No, lah, not the game and not in that kinky way.

They are our unsung heros.

Well, some may argue that they are paid to do their jobs. 

In my opinion, unless you are altruistic to some degree, you can't work in a hospital.

 

I was a medic in the army.

As an instructor, I had the privilege to work in hospital wards alongside nurses and doctors for several weeks.

Imagine having to tend to patients round the clock, feed them, clean them, clear their waste etc etc.  Although the patients are mere strangers, the care they receive from the medical staff will not fall short of that given by any family member.

 

We were hit by SARS in 2003.

Docs and nurses did not shirk from their duties for fear of their lives.

Instead, they stuck to their guns to battle the deadly disease.

I'm not sure if I'd have the guts to do so.

Now that SARS is over, Singapore seems to have forgotten our angels in white.

I must admit I'm one of them until my mum in law was warded for her angioplasty this month.  Once again, i witnessed the selflessness and dedication of the medical staff.

 

If you have friends who are medical staff, drop them a sms now to thank them for their service to society.  Some of us will not be alive today had it not been for their hard work and labour of love.

 

   4 comments

Jaywalk
May 10, 2005   01:59 AM PDT
 
Just got out of the hospital in Ch1na today.

Makes realised how we have taken our own medical facilities for granted, even if in C2 ward of SGH.

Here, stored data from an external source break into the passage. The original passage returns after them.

(* ===== verification/Policy.v ===== *)
(** * The retry policy ([internal/sender/policy.go])

    What happens to a delivery after one attempt, from the error class, the
    attempts it has consumed and the tenant's retry policy. *)

From Stdlib Require Import SpecFloat.
From S2P Require Import Prelude Enums Model Classify.

(** ** float64 *)

(** Operations on [float64] round to nearest even, unfused. *)
Definition f64OfZ (z : Z) : float64 := binary_normalize 53 1024 z 0 false.
Definition f64mul (a b : float64) : float64 := SFmul 53 1024 a b.
Definition f64add (a b : float64) : float64 := SFadd 53 1024 a b.
Definition f64sub (a b : float64) : float64 := SFsub 53 1024 a b.

(** [time.Duration(f)]: truncation towards zero; a value outside int64
    converts to the minimum, as on amd64. *)
Definition f64ToInt64 (f : float64) : Z :=
  match f with
  | S754_zero _ => 0
  | S754_finite sgn m e =>
      let abs := if 0 <=? e then Z.pos m * 2 ^ e else Z.pos m / 2 ^ (- e) in
      let v := if sgn then - abs else abs in
      if (minInt64 <=? v) && (v <=? maxInt64) then v else minInt64
  | _ => minInt64
  end.

(** ** Policy *)

Record Decision := mkDecision {
  dec_Status : DeliveryStatus;
  dec_NextAttemptAt : Time;
  dec_IncrementAttempt : bool;
  dec_RecordAttempt : bool;
}.

Record Policy := mkPolicy {
  pol_Retry : RetryPolicy;
  pol_RateLimitCap : Duration;
  pol_AuthRetryAfter : Duration;
  pol_Jitter : float64;
}.

(** 0.2 as a float64 *)
Definition jitter02 : float64 := S754_finite false 7205759403792794 (-55).

Definition DefaultPolicy (retry : RetryPolicy) : Policy :=
  mkPolicy retry (5 * Minute) Minute jitter02.

Definition backoff (p : Policy) (n : Z) : Duration :=
  let b := rp_Backoff (pol_Retry p) in
  if len b =? 0 then Minute
  else
    let i := n - 1 in
    let i := if i <? 0 then 0 else i in
    let i := if len b <=? i then len b - 1 else i in
    default 0 (b !! Z.to_nat i).

(** [r] is the value [p.Rand] (or the default source) returns. *)
Definition jittered (p : Policy) (r : float64) (d : Duration) : Duration :=
  if SFleb (pol_Jitter p) (f64OfZ 0) || (d <=? 0) then d
  else
    let factor := f64add (f64OfZ 1) (f64mul (pol_Jitter p) (f64sub (f64mul (f64OfZ 2) r) (f64OfZ 1))) in
    let out := f64ToInt64 (f64mul (f64OfZ d) factor) in
    if out <? 0 then 0 else out.

Definition Decide (p : Policy) (r : float64) (class : ErrorClass) (attemptCount : Z) (now : Time) : Decision :=
  match class with
  | ErrorClassNone => mkDecision DeliverySent 0 false true
  | ErrorClassTransient | ErrorClassRateLimited =>
      let consumed := int64 (attemptCount + 1) in
      let max := rp_MaxAttempts (pol_Retry p) in
      let max := if max <=? 0 then 1 else max in
      if max <=? consumed then mkDecision DeliveryFailed 0 true true
      else
        let d := backoff p consumed in
        let d := if bool_decide (class = ErrorClassRateLimited) && (0 <? pol_RateLimitCap p) &&
                    (pol_RateLimitCap p <? d)
                 then pol_RateLimitCap p else d in
        mkDecision DeliveryDeferred (addTime now (jittered p r d)) true true
  | ErrorClassPermanent | ErrorClassPolicy => mkDecision DeliveryFailed 0 false true
  | ErrorClassAuth => mkDecision DeliveryQueued (addTime now (pol_AuthRetryAfter p)) false true
  end.

(** ** Properties *)

Lemma jittered_nonneg p r d : 0 ≤ d → 0 ≤ jittered p r d.
Proof.
  intros Hd. unfold jittered. destruct (_ || _); [done|]. cbv zeta.
  destruct (_ <? 0) eqn:E; [lia|]. apply Z.ltb_ge in E. lia.
Qed.

Definition backoffOk (p : Policy) : Prop := Forall (λ d, 0 ≤ d) (rp_Backoff (pol_Retry p)).

Lemma backoff_nonneg p n : backoffOk p → 0 ≤ backoff p n.
Proof.
  intros Hb. unfold backoff. cbv zeta. destruct (_ =? 0); [done|].
  destruct (rp_Backoff (pol_Retry p) !! _) as [d|] eqn:Hd; [|done]. cbn.
  unfold backoffOk in Hb. rewrite Forall_forall in Hb. by eapply Hb, list_elem_of_lookup_2.
Qed.

Definition maxAttempts (p : Policy) : Z :=
  if rp_MaxAttempts (pol_Retry p) <=? 0 then 1 else rp_MaxAttempts (pol_Retry p).

Lemma Decide_retry p r class n now :
  class ∈ [ErrorClassTransient; ErrorClassRateLimited] → 0 ≤ n < maxInt64 →
  let d := Decide p r class n now in
  dec_IncrementAttempt d = true ∧ dec_RecordAttempt d = true ∧
  (if n + 1 <? maxAttempts p
   then dec_Status d = DeliveryDeferred ∧ (backoffOk p → now ≤ dec_NextAttemptAt d)
   else dec_Status d = DeliveryFailed).
Proof.
  intros Hcl Hn. cbv zeta.
  assert (Hi : int64 (n + 1) = n + 1) by (apply int64_small; unfold in_int64, minInt64, maxInt64 in *; lia).
  assert (Hcase : ∀ d', (∃ cap, d' = (if cap && (0 <? pol_RateLimitCap p) && (pol_RateLimitCap p <? backoff p (n + 1))
                                    then pol_RateLimitCap p else backoff p (n + 1))) →
    backoffOk p → now ≤ addTime now (jittered p r d')).
  { intros d' [cap ->] Hb. apply addTime_le, jittered_nonneg. destruct (_ && _) eqn:E; [|by apply backoff_nonneg].
    apply andb_true_iff in E as [[_ E]%andb_true_iff _]. apply Z.ltb_lt in E. lia. }
  rewrite !elem_of_cons, elem_of_nil in Hcl. destruct Hcl as [->|[->|[]]]; unfold Decide; rewrite Hi;
    fold (maxAttempts p); rewrite (Z.leb_antisym (n + 1)); destruct (n + 1 <? maxAttempts p); cbn [negb];
    cbn -[backoff jittered addTime]; (split; [done|]); (split; [done|]); try done; (split; [done|]);
    apply Hcase; [by exists false|by exists true].
Qed.

(** A delivery that meets the given errors, one attempt after the other: the
    attempts it makes before it is terminal. *)
Fixpoint attemptsOf (p : Policy) (n : Z) (errs : list (ErrorClass * float64 * Time)) : list Decision :=
  match errs with
  | [] => []
  | (class, r, now) :: errs' =>
      let d := Decide p r class n now in
      d :: (if Terminal (dec_Status d) then []
            else attemptsOf p (if dec_IncrementAttempt d then int64 (n + 1) else n) errs')
  end.

(** C29 (sender/policy): the retry budget is exact.  A delivery that meets only
    transient or rate-limited errors is attempted MaxAttempts times (once if
    the policy says zero or less), never more: every attempt but the last
    defers it, to a time that is not in the past, and the last one fails it. *)
Theorem retry_budget_exact p errs :
  backoffOk p → maxAttempts p ≤ maxInt64 → maxAttempts p ≤ len errs →
  Forall (λ e, e.1.1 ∈ [ErrorClassTransient; ErrorClassRateLimited]) errs →
  let ds := attemptsOf p 0 errs in
  len ds = maxAttempts p ∧
  (∀ i d, ds !! i = Some d →
     dec_Status d = (if Z.of_nat i + 1 <? maxAttempts p then DeliveryDeferred else DeliveryFailed) ∧
     (dec_Status d = DeliveryDeferred → ∀ e, errs !! i = Some e → e.2 ≤ dec_NextAttemptAt d)).
Proof.
  intros Hb Hmax Hlen Hall.
  assert (Hpos : 1 ≤ maxAttempts p) by (unfold maxAttempts; destruct (_ <=? 0) eqn:E; to_prop; lia).
  assert (Hgen : ∀ errs n, 0 ≤ n < maxAttempts p → maxAttempts p - n ≤ len errs →
    Forall (λ e, e.1.1 ∈ [ErrorClassTransient; ErrorClassRateLimited]) errs →
    len (attemptsOf p n errs) = maxAttempts p - n ∧
    (∀ i d, attemptsOf p n errs !! i = Some d →
       dec_Status d = (if n + Z.of_nat i + 1 <? maxAttempts p then DeliveryDeferred else DeliveryFailed) ∧
       (dec_Status d = DeliveryDeferred → ∀ e, errs !! i = Some e → e.2 ≤ dec_NextAttemptAt d))).
  { clear errs Hlen Hall. induction errs as [|[[class r] now] errs IH]; intros n Hn Hlen Hall.
    { unfold len in Hlen. cbn in Hlen. lia. }
    inversion Hall as [|? ? Hcl Hall']; subst. cbn [fst] in Hcl.
    assert (Hn' : 0 ≤ n < maxInt64) by lia.
    destruct (Decide_retry p r class n now Hcl Hn') as (Hinc&_&Hst).
    assert (Hi : int64 (n + 1) = n + 1) by (apply int64_small; unfold in_int64, minInt64, maxInt64 in *; clear -Hn'; lia).
    cbn [attemptsOf]. cbv zeta. rewrite Hinc, Hi.
    destruct (n + 1 <? maxAttempts p) eqn:E; to_prop.
    - destruct Hst as [Hs Hat]. rewrite Hs. cbn [Terminal].
      destruct (IH (n + 1)) as [H1 H2]; [lia|unfold len in *; cbn [length] in Hlen; lia|done|].
      split; [unfold len in *; cbn [length]; lia|].
      intros [|i] d; cbn; [intros [= <-]|intros Hd].
      + rewrite Z.add_0_r, (proj2 (Z.ltb_lt _ _)) by lia. split; [done|]. intros _ e [= <-]. by apply Hat.
      + destruct (H2 i d Hd) as [H3 H4]. split; [|done]. rewrite H3.
        replace (n + 1 + Z.of_nat i + 1) with (n + Z.pos (Pos.of_succ_nat i) + 1) by lia. done.
    - rewrite Hst. cbn [Terminal]. split; [unfold len; cbn; lia|].
      intros [|i] d; cbn; [intros [= <-]|done].
      rewrite Z.add_0_r, (proj2 (Z.ltb_ge _ _)) by lia. split; [done|]. by rewrite Hst. }
  destruct (Hgen errs 0 ltac:(lia) ltac:(lia) Hall) as [H1 H2]. split; [lia|].
  intros i d Hd. by destruct (H2 i d Hd).
Qed.

(** Only the absence of an error is no error class. *)
Lemma Classify_none lower err : f_Class (Classify lower err) = ErrorClassNone ↔ err = None.
Proof.
  destruct err as [e|]; [|done]. split; [|done]. intros Hc. exfalso. revert Hc.
  unfold Classify. destruct (classifyNetwork e) as [f|] eqn:Hnet.
  - unfold classifyNetwork in Hnet. repeat case_match; by simplify_eq.
  - destruct (se_reply e) as [[code msg]|]; [|done]. unfold classifyReply.
    destruct (list_find _ rules) as [[i r']|] eqn:Hf; [|done].
    apply list_find_Some in Hf as (Hr%list_elem_of_lookup_2&_). cbn. revert Hr. unfold rules.
    rewrite !elem_of_cons, elem_of_nil. intros Hr. by destruct_or! Hr; subst.
Qed.

Lemma Decide_sent p r class n now : dec_Status (Decide p r class n now) = DeliverySent ↔ class = ErrorClassNone.
Proof. unfold Decide. destruct class; try done; by destruct (_ <=? _). Qed.

(** The relay's verdict is honoured.  A send without an
    error is sent, and nothing else is.  A temporary reply (4xx, with an
    enhanced code that agrees or none) never fails a delivery that has
    attempts left; a permanent reply (5xx, with an enhanced code that agrees
    or none) is never retried as a fault of the recipient: it fails, or, when
    the relay rejects our credentials, goes back to the queue without
    consuming an attempt. *)
Theorem smtp_verdict_honoured lower p r n now err :
  0 ≤ n < maxInt64 →
  let d := Decide p r (f_Class (Classify lower err)) n now in
  (dec_Status d = DeliverySent ↔ err = None) ∧
  (∀ e code msg, err = Some e → classifyNetwork e = None → se_reply e = Some (code, msg) →
     (400 ≤ code ≤ 499 → agrees four (enhancedOf msg) → n + 1 < maxAttempts p →
        dec_Status d = DeliveryDeferred ∨ dec_Status d = DeliveryQueued) ∧
     (500 ≤ code ≤ 599 → agrees five (enhancedOf msg) →
        dec_IncrementAttempt d = false ∧ (dec_Status d = DeliveryFailed ∨ dec_Status d = DeliveryQueued))).
Proof.
  intros Hn d. split.
  - subst d. by rewrite Decide_sent, Classify_none.
  - intros e code msg -> Hnet Hrep. assert (Hcl : f_Class (Classify lower (Some e)) = f_Class (classifyReply lower code msg))
      by (unfold Classify; by rewrite Hnet, Hrep).
    subst d. rewrite Hcl. split.
    + intros Hc Ha Hleft. pose proof (reply_4xx lower code msg Hc Ha) as Hin.
      rewrite !elem_of_cons, elem_of_nil in Hin.
      assert (Hret : f_Class (classifyReply lower code msg) ∈ [ErrorClassTransient; ErrorClassRateLimited] →
        dec_Status (Decide p r (f_Class (classifyReply lower code msg)) n now) = DeliveryDeferred).
      { intros Hr. destruct (Decide_retry p r _ n now Hr Hn) as (_&_&H).
        rewrite (proj2 (Z.ltb_lt _ _)) in H by done. apply H. }
      rewrite !elem_of_cons, elem_of_nil in Hret.
      destruct Hin as [H|[H|[H|[]]]]; [left; apply Hret; auto|left; apply Hret; auto|right; by rewrite H].
    + intros Hc Ha. pose proof (reply_5xx lower code msg Hc Ha) as Hin.
      rewrite !elem_of_cons, elem_of_nil in Hin. destruct Hin as [->|[->|[->|[]]]]; cbn; auto.
Qed.

(** ** Concrete runs *)

Definition samplePolicy : Policy := DefaultPolicy (mkRetryPolicy [Minute; 5 * Minute] 3).

Lemma retry_budget_exact_witness :
  len (attemptsOf samplePolicy 0
    [(ErrorClassTransient, f64OfZ 0, Hour); (ErrorClassRateLimited, f64OfZ 0, 2 * Hour);
     (ErrorClassTransient, f64OfZ 0, 3 * Hour); (ErrorClassTransient, f64OfZ 0, 4 * Hour)]) = 3.
Proof.
  apply (retry_budget_exact samplePolicy).
  - repeat (apply Forall_cons; split; [by vm_compute|]). by apply Forall_nil.
  - by vm_compute.
  - by vm_compute.
  - repeat (apply Forall_cons; split; [apply (bool_decide_unpack _); vm_compute; exact I|]). by apply Forall_nil.
Defined.

Lemma smtp_verdict_honoured_witness :
  dec_Status (Decide samplePolicy (f64OfZ 0)
    (f_Class (Classify id (Some (mkSendError "" false false false false (Some (550, "5.1.1 no such user")))))) 0 Hour) =
  DeliveryFailed.
Proof.
  destruct (smtp_verdict_honoured id samplePolicy (f64OfZ 0) 0 Hour
    (Some (mkSendError "" false false false false (Some (550, "5.1.1 no such user")))) ltac:(by vm_compute)) as [_ H].
  destruct (H _ 550 "5.1.1 no such user" eq_refl eq_refl eq_refl) as [_ H5].
  destruct H5 as [_ [H5|H5]]; [lia|right; eexists; vm_compute; reflexivity|exact H5|].
  vm_compute in H5. discriminate.
Defined.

I blogged about it. Feel free to drop by.
Dicta
May 9, 2005   03:20 PM PDT
 
Saya Suka Missi dan Lo kun. Sedap!
Dicta
May 9, 2005   03:18 PM PDT
 
Nurses. Yums. The first person I saw in my life and probably the last too. I love nurses. Anyone married (or is married to) a nurse, pray tell pray tell.
Golani ben-Yuri
May 9, 2005   12:26 PM PDT
 
Agree - especially the nurses, but even more so the nurses of yore when hospitals were totally government-owned entities, before privatisation.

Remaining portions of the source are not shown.